Implicit conversion comparing INT column to 0

  • In a stored procedure, the following code is causing a huge read and CPU load when it really shouldn't. The @IDParameter below is coming in as a parameter to the proc.

    Here's the snippet of code where the problem is coming in:

    DECLARE @ID INT;

    SET @ID = (SELECT ID From OtherTable WHERE FKID = @IDParameter);

    SELECT COUNT(*)

    FROM LargeTable

    WHERE MostlyZeroID = @ID AND MostlyZeroID > 0

    Most (90+%) of the MostlyZeroID rows are 0 (hence the name) but regardless of distribution this should evaluate with minimal work on SQL Server's part to 0. However, when this was run, it is using a ton of CPU and doing a ton of Reads as it seeks through the entire index. When I look at the execution plan, I see under the seek predicate a Scalar Operator(CONVERT_IMPLICIT(int,[@1],0)) which is what is destroying the performance.

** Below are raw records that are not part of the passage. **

(** What the wait gives: a value of the channel, a closed channel, or the timeout. *)
Inductive Waited := WReply (r : list Z + text) | WClosed | WTimeout.
Definition elapsed_ms (elapsed : Z) : Z := Z.min (elapsed / 10 ^ 6) (2 ^ 32 - 1).
Definition request_end (elapsed : Z) (nm : NetworkManager) (expected : NodeId) (t : TraceId) (w : Waited) :
    NetworkManager * (RequestError + list Z) :=
  let s := nm_mesh nm in
  let score ok := upd_router s (update_reputation (ms_router s) expected ok (elapsed_ms elapsed)) in
  let dropped s := upd_pending_intents s (delete t (ms_pending_intents s)) in
  match w with
  | WReply (inl result) => (set_mesh nm (score true), inr result)
  | WReply (inr reason) => (set_mesh nm (score false), inl (RepliedError reason))
  | WClosed => (set_mesh nm (dropped (score false)), inl ReplyChannelClosed)
  | WTimeout => (set_mesh nm (dropped (score false)), inl RequestTimedOut)
  end.

Definition routing_snapshot (nm : NetworkManager) (capability : text) : list (NodeId * f32) :=
  let r := ms_router (nm_mesh nm) in
  map (λ c, (dr_agent c, get_reputation r (dr_agent c))) (discover r (AiIntent_from_str capability)).

Definition shutdown (nm : NetworkManager) : NetworkManager := set_peers nm ∅.
Definition peer_count (nm : NetworkManager) : Z := Z.of_nat (size (nm_peers nm)).
Definition connected_peers (nm : NetworkManager) : list NodeId := (map_to_list (nm_peers nm)).*1.
Definition broadcast (nm : NetworkManager) (data : list Z) : list NetEffect :=
  map (λ kv, send_raw nm (pc_addr kv.2) data) (map_to_list (nm_peers nm)).
End Operations.

(** ** Everything that can happen to a node *)

Section Steps.
Context `{Blake3} `{Ed25519}.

    I've confirmed that the MostlyZeroID column in the LargeTable is defined as an INT NOT NULL. I also tested the scenario outside the stored procedure without any variables as the following to make sure it wasn't some kind of strange parameter sniffing scenario:

    SELECT COUNT(*)

    FROM LargeTable

    WHERE MostlyZeroID = 0 AND MostlyZeroID > 0

    However, this query also did the implicit conversion.

    I then tried this out on a temp table populated with a similar number of records (100 million) with a similar distribution and I didn't get the implicit conversion (I got a constant scan as I would've expected) when I did this:

    SELECT COUNT(*)

    FROM #TestTable

    WHERE MostlyZero = 0 AND MostlyZero > 0

    I also tried the same on several other tables that are set up similarly (large amount of zeros in an INT column) and I always got a constant scan and didn't do an implicit conversion.

    Can anyone explain why the query engine is interpreting this 0 as something other than an INT and doing an implicit conversion when getting the count in the scenario above? What can be done to protect against it? In the above scenario, an IF @ID > 0 statement was placed before the code including the count since there was no reason to even run the code if the @ID was equal to zero.

  • An implicit conversion of a constant or variable to a different data type shouldn't cause performance issues, since that's a one-time thing, and it's being done to prevent the much worse situation of having to implicitly convert the table column, which would cause a big performance issue.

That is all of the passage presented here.